CARLA Buenos Aires, Argentina - Sept , 2017

1.2 System Design Basics.

Wide Area Workload Management Work Package DATAGRID project

GRID Workload Management System for CMS fall production

JRA 1 Progress Report ETICS 2 All-Hands Meeting

**DRAFT** NOVA Blueprint 03/10/2015

Presentation transcript:

New cluster capabilities through Checkpoint/ Restart M. Rodríguez-Pascual, J.A Moríñigo, R. Mayo-García CIEMAT 1

Outline What have we done? How have we done it? New cluster capabilities through Checkpoint/ Restart

What have we done? Provide support for DMTCP checkpoint library in Slurm Explore the functionalities of Slurm that get a boost with this new capabilities Create some new cool tools

Background: checkpoint/restart Checkpoint/restart: being able to save the status of a running job and restart it somewhere else Why is it useful/important? Straightforward answer: provide fault tolerance, basic in highly parallel systems with long running jobs (exascale era) Not so straightforward usage: take scheduling decisions on running jobs. Interrupt a running job and continue it in the future Move a job from a particular resource to another

Software Stack Resource Manager: Slurm Open source Wide adoption Checkpoint library: DMTCP User-level Support for MPI and OpenMP Robust and reliable MPI: mvapich2 Any should work

How have we done it? Implement Slurm API for checkpoint libraries Modify Slurm to provide some required new functionalities Technical stuff related to access to information Find some bugs related to C/R management in Slurm Very difficult to detect before, as C/R wasn't really available Explore how to use C/R on different ways Existing scheduling algorithms Design of new ones Implementation of new tools

New cluster capabilities through Checkpoint/ Restart Job Preemption New Scheduling algorithm Job migration for cluster maintenance and administration

Job Preemption Basic idea: when a job with high priority comes in, any job with lower priority gets temporarily out of the way How to do it: 2 job queues in Slurm: high priority and low priority Configure Slurm to use CHECKPOINT to “get the jobs out of the way” Jobs are restarted in any resource, not on the one they were originally running Conceptually pretty straightforward, but required quite a lot of developments!

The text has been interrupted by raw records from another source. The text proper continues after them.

(** C5. The balance of a holder is the amount of the first entry of its
    balance list whose token symbol is the token's own, and "0" when there
    is none; the holder is included, with its address and that balance, if
    and only if the balance is at least [min_balance].  The boundary is
    inclusive: a balance "0" is included for [min_balance] 0 and excluded
    for [min_balance] 1. *)
Theorem holder_included_iff_balance_at_least
    (rt : Runtime) (token_symbol : pyval) (min_balance : decimal)
    (holder balances address balance : pyval) (entries : list pyval)
    (amount : decimal) :
  getitem holder "balances" = Ok balances ->
  iter balances = Ok entries ->
  first_amount token_symbol entries = Ok balance ->
  Decimal_of rt balance = Ok amount ->
  dec_is_nan amount = false ->
  dec_is_nan min_balance = false ->
  getitem holder "address" = Ok address ->
  (holder_row rt token_symbol min_balance holder
     = Ok (Some [("owner_address", address); ("balance", balance)])
   <-> at_least amount min_balance) /\
  (holder_row rt token_symbol min_balance holder = Ok None
   <-> below amount min_balance) /\
  (forall pre b post token symbol x,
      Forall (other_symbol token_symbol) pre ->
      getitem b "token" = Ok token ->
      getitem token "symbol" = Ok symbol ->
      py_eq symbol token_symbol = true ->
      getitem b "amount" = Ok x ->
      first_amount token_symbol (pre ++ b :: post) = Ok x) /\
  (forall others,
      Forall (other_symbol token_symbol) others ->
      first_amount token_symbol others = Ok (PStr "0")) /\
  holder_row rt token_symbol (DFin false 0 0) example_holder
    = Ok (Some [("owner_address", PStr "P2K"); ("balance", PStr "0")]) /\
  holder_row rt token_symbol (DFin false 1 0) example_holder = Ok None.
Proof.
  intros Hb Hi Hf Hd Hna Hnm Ha.
  assert (Hrow : holder_row rt token_symbol min_balance holder
                 = match dec_cmp amount min_balance with
                   | Lt => Ok None
                   | _ => Ok (Some [("owner_address", address);
                                    ("balance", balance)])
                   end).
  { unfold holder_row. rewrite Hb. simpl. rewrite Hi. simpl. rewrite Hf. simpl.
    rewrite Hd. simpl. unfold dec_ge. rewrite Hna, Hnm. simpl.
    destruct (dec_cmp amount min_balance); simpl; rewrite ?Ha; reflexivity. }
  unfold at_least, below. rewrite Hrow.
  split; [ | split; [ | split; [ | split; [ | split ] ] ] ].
  - destruct (dec_cmp amount min_balance); split; congruence.
  - destruct (dec_cmp amount min_balance); split; congruence.
  - intros pre b post token symbol x Hpre Ht Hs Heq Hx.
    rewrite (first_amount_skips _ _ _ Hpre). simpl.
    rewrite Ht. simpl. rewrite Hs. simpl. rewrite Heq. exact Hx.
  - intros others Hothers.
    rewrite <- (app_nil_r others). rewrite (first_amount_skips _ _ _ Hothers).
    reflexivity.
  - reflexivity.
  - reflexivity.
Qed.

New scheduling algorithms using C/R The movement of running tasks to different places is now available Still analyzing how to use this to increase performance and/or reduce energy consumption “Dummy” prototype already implemented: all the technical problems are solved, now fighting with the maths!!

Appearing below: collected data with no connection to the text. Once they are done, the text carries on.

(** The comparison behind [ORDER BY priority, arrival_time]: the
    [priority] column is a character column and is compared as text. *)
Definition order_leb (a b : t) : bool :=
  match String.compare (priority_value (priority a)) (priority_value (priority b)) with
  | Lt => true
  | Gt => false
  | Eq => arrival_time a <=? arrival_time b
  end.

Fixpoint insert_ordered (x : t) (l : table) : table :=
  match l with
  | [] => [x]
  | y :: r => if order_leb x y then x :: l else y :: insert_ordered x r
  end.

(** [.order_by('priority', 'arrival_time')]. Rows that agree on both
    columns come in the order of the table. *)
Definition order_by_priority_arrival (q : table) : table :=
  fold_right insert_ordered [] q.

(** The daily sequence number: [today_queues + 1]. *)
Definition next_sequence (today : date) (db : table) : Z :=
  Z.of_nat (List.length (filter_date today db)) + 1.

(** [Queue.generate_queue_number()] with the date it reads. *)
Definition generate_queue_number (today : date) (db : table) : string :=
  "Q" ++ strftime_Ymd today ++ PyStr.format_0d 3 (next_sequence today db).

Definition next_pk (db : table) : Z :=
  1 + fold_right (fun r m => Z.max (pk r) m) 0 db.

(** [queue_number] is declared [unique=True]: storing a new row whose
    number some stored row already carries raises [IntegrityError].
    The declared [max_length=10] is checked by no code on this path and
    is not modelled (the generated numbers have twelve characters or
    more). *)
Definition violates_unique (db : table) (q : t) : bool :=
  existsb (fun r => String.eqb (queue_number r) (queue_number q)) db.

Tool for system management Scenario: you have to update whatever in a node, but there is a job running there. Even marking the node as “DRAINING”, it might take hours or days before the job ends. Our idea: checkpoint that job, move it somewhere else, work on the node, and put it back as “AVAILABLE” Already implemented and working fine :)

Try it, it's free! Installation guide and testbed https://github.com/ciemat-tic/codec/wiki/tests-on-task-migration

Thanks for your attention!! Questions?